Hay dos países en el mundo en que, según datos recientes del Instituto Gallup, casi la mitad de la población (el 42% exactamente) piensa que los líderes religiosos deben tener un papel directo y relevante en la redacción de los textos legales básicos, incluida la Constitución. Uno es Irán; el otro, Estados Unidos. Por supuesto, no cabe dar más sentido que el meramente anecdótico a la aparente coincidencia en este punto entre la democracia más antigua y consolidada del mundo y una muy peculiar forma actual de democracia -pero democracia al fin- como la iraní. Tras ese coincidente porcentaje subyacen, en realidad, dos planteamientos radicalmente opuestos: en un caso, el empeño por respetar un pluralismo religioso extremo y, en el otro, en cambio, el de preservar el monopolio absoluto de una única confesión. La radical separación en la vida pública estadounidense del ámbito religioso y del secular es compatible con el reconocimiento, generalizado e indiscutido, del papel que corresponde en la sociedad a la religión -a toda religión-. De ahí, sin duda, ese sustancial porcentaje de estadounidenses que piensa que el entramado normativo regulador de la vida social debe propiciar el acomodo de todas las sensibilidades religiosas. En el caso de Irán, el porcentaje reseñado parece sugerir más bien un sustancial (aunque no mayoritario) beneplácito a la tutela y control de la vida civil por la única autoridad religiosa existente.

Desde una perspectiva europea, y más concretamente española, datos como estos pueden resultar sorprendentes. Carecemos de la experiencia de un pluralismo religioso extremo como elemento constitutivo originario de la convivencia civil, y sí tenemos, en cambio, una larga experiencia de control total, o casi total, de la vida pública y privada por parte de una única confesión religiosa. Sin duda por ello, en nuestro caso, una masiva mayoría de ciudadanos (74%) considera que los legisladores deben realizar su tarea sin tener en cuenta consideración religiosa alguna. Los datos de una encuesta reciente de Metroscopia muestran además cómo tan solo dentro del relativamente reducido sector (que agrupa solo a uno de cada cinco españoles) que se define como “católico practicante” constituyen a su vez una ajustada mayoría absoluta quienes no están de acuerdo con esta idea. En otras palabras, apenas el 10% de nuestra población cree que los diputados deben tener en cuenta la opinión de la Iglesia católica, y de las demás confesiones, a la hora de elaborar leyes. El resto parece tener claro que entre lo que son competencias exclusivas “del César” y no “de Dios” está el dictar normas para todos, creyentes y no creyentes.

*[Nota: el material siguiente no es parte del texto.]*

Lemma sound_parse m : sound (pr1_message_parse m) /\ forall m', pr1_message_parse m = Ok m' -> is_parsed m'.
Proof.
  split.
  - unfold pr1_message_parse. pose proof (sound_parse_loop (blk_of m)). solve_sound.
  - unfold pr1_message_parse. intros m'. destruct (read_le _ 0 4); [|done]. mrun. destruct (assert_ _); [|done]. mrun.
    destruct (read_le _ 4 2); [|done]. mrun. destruct (parse_loop _ _ _ _ _ _) as [ [arr total]|]; [|done]. mrun.
    destruct (assert_ _); [|done]. mrun. intros [= <-]. by eexists.
Qed.

Lemma sound_find_loop b n : forall arr id, sound (find_loop b n arr id).
Proof. induction n as [|n IH]; intros [|p arr] id; simpl; unfold fh_field_id; solve_sound. Qed.

Lemma sound_find m id : is_parsed m -> sound (pr1_message_field_find_by_id m id).
Proof. intros [arr E]. unfold pr1_message_field_find_by_id. rewrite E. apply sound_find_loop. Qed.
#[export] Hint Resolve sound_find : sound.

Lemma sound_get_int b p : sound (pr1_message_field_get_int b p).
Proof. unfold pr1_message_field_get_int, fh_data_size. solve_sound. Qed.
Lemma sound_get_double b p : sound (pr1_message_field_get_double b p).
Proof. unfold pr1_message_field_get_double, fh_data_size. solve_sound. Qed.
#[export] Hint Resolve sound_get_int sound_get_double : sound.

Lemma sound_field_int m id : is_parsed m -> sound (Pr1MessageGetField_int m id).
Proof. intros. unfold Pr1MessageGetField_int, fh_data_type. solve_sound. Qed.
Lemma sound_field_string m id : is_parsed m -> sound (Pr1MessageGetField_string m id).
Proof. intros. unfold Pr1MessageGetField_string, fh_data_type, fh_data_size. solve_sound. Qed.
Lemma sound_field_data m id : is_parsed m -> sound (Pr1MessageGetField_data m id).
Proof. intros. unfold Pr1MessageGetField_data, Pr1MessageToCppTioData, fh_data_type, fh_data_size. solve_sound. Qed.
#[export] Hint Resolve sound_field_int sound_field_string sound_field_data : sound.

Lemma sound_get_all m k v md : is_parsed m -> sound (Pr1MessageGetHandleKeyValueAndMetadata m k v md).
Proof. intros. unfold Pr1MessageGetHandleKeyValueAndMetadata, get_into. solve_sound. Qed.
#[export] Hint Resolve sound_get_all : sound.

(** Building a message. *)
Lemma sound_ensure sb n : sound (stream_buffer_ensure_space_left sb n).
Proof. unfold stream_buffer_ensure_space_left. solve_sound. Qed.
#[export] Hint Resolve sound_ensure : sound.
Lemma sound_add_field m id ty src n : sound (pr1_message_add_field m id ty src n).
Proof. unfold pr1_message_add_field, stream_buffer_get_write_pointer, stream_buffer_write. solve_sound. Qed.
Lemma sound_new : sound pr1_message_new.
Proof. unfold pr1_message_new, stream_buffer_get_write_pointer. solve_sound. Qed.
#[export] Hint Resolve sound_add_field sound_new : sound.

Lemma sound_add_int m id z : sound (pr1_message_add_field_int m id z).
Proof. apply sound_add_field. Qed.
Lemma sound_add_string m id x : sound (pr1_message_add_field_string m id x).
Proof. unfold pr1_message_add_field_string, strlen32. solve_sound. Qed.
#[export] Hint Resolve sound_add_int sound_add_string : sound.

Lemma sound_add_data m id t : sound (Pr1MessageAddField m id t).
Proof. unfold Pr1MessageAddField, AsRaw, GetSize. solve_sound. Qed.
#[export] Hint Resolve sound_add_data : sound.

Lemma sound_add_fields m k v md : sound (Pr1MessageAddFields m k v md).
Proof. unfold Pr1MessageAddFields, add_if_set. solve_sound. Qed.
#[export] Hint Resolve sound_add_fields : sound.

Lemma sound_answer : sound Pr1CreateAnswerMessage.
Proof. unfold Pr1CreateAnswerMessage, Pr1CreateMessage. solve_sound. Qed.
#[export] Hint Resolve sound_answer : sound.

Lemma sound_answer_data k v md : sound (Pr1CreateAnswerMessage_data k v md).
Proof. unfold Pr1CreateAnswerMessage_data. solve_sound. Qed.
#[export] Hint Resolve sound_answer_data : sound.

Lemma sound_get_buffer m q : sound (pr1_message_get_buffer m q).
Proof. unfold pr1_message_get_buffer, pr1_message_fill_header_info. solve_sound. Qed.
#[export] Hint Resolve sound_get_buffer : sound.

En este contexto resulta especialmente chocante que ante un reciente texto legal aprobado por las Cortes un obispo se atreva a proclamar que “esa ley no es ley” y que, en consecuencia, no debe ser obedecida porque va contra la doctrina de su Iglesia. Esa ley, por cierto, se limita a despenalizar en determinados supuestos un específico comportamiento (el aborto) pero por supuesto ni lo declara obligatorio ni moralmente aprobable. Y por supuesto, ni se le ocurre entrar a dirimir si debe o no ser pecado. Salidas de tono como la de este obispo, tan al margen de la realidad de las cosas y formulada con tan extremada rotundidad como imperceptible caridad, probablemente ayuden a entender que ese “pueblo fiel” al que dirige su nada cívica proclama haya ido gradualmente quedando en una exigua minoría. La inmensa mayor parte de quienes, pese a todo, y con los debidos matices, se siguen definiendo como católicos parecen optar, ante tanta intemperancia (que a la luz de esos datos de encuesta cabe pensar que no comparten), por hacer oídos sordos y mirar para otro lado.

José Juan Toharia es presidente de Metroscopia y director académico de la Fundación Ortega / Marañón.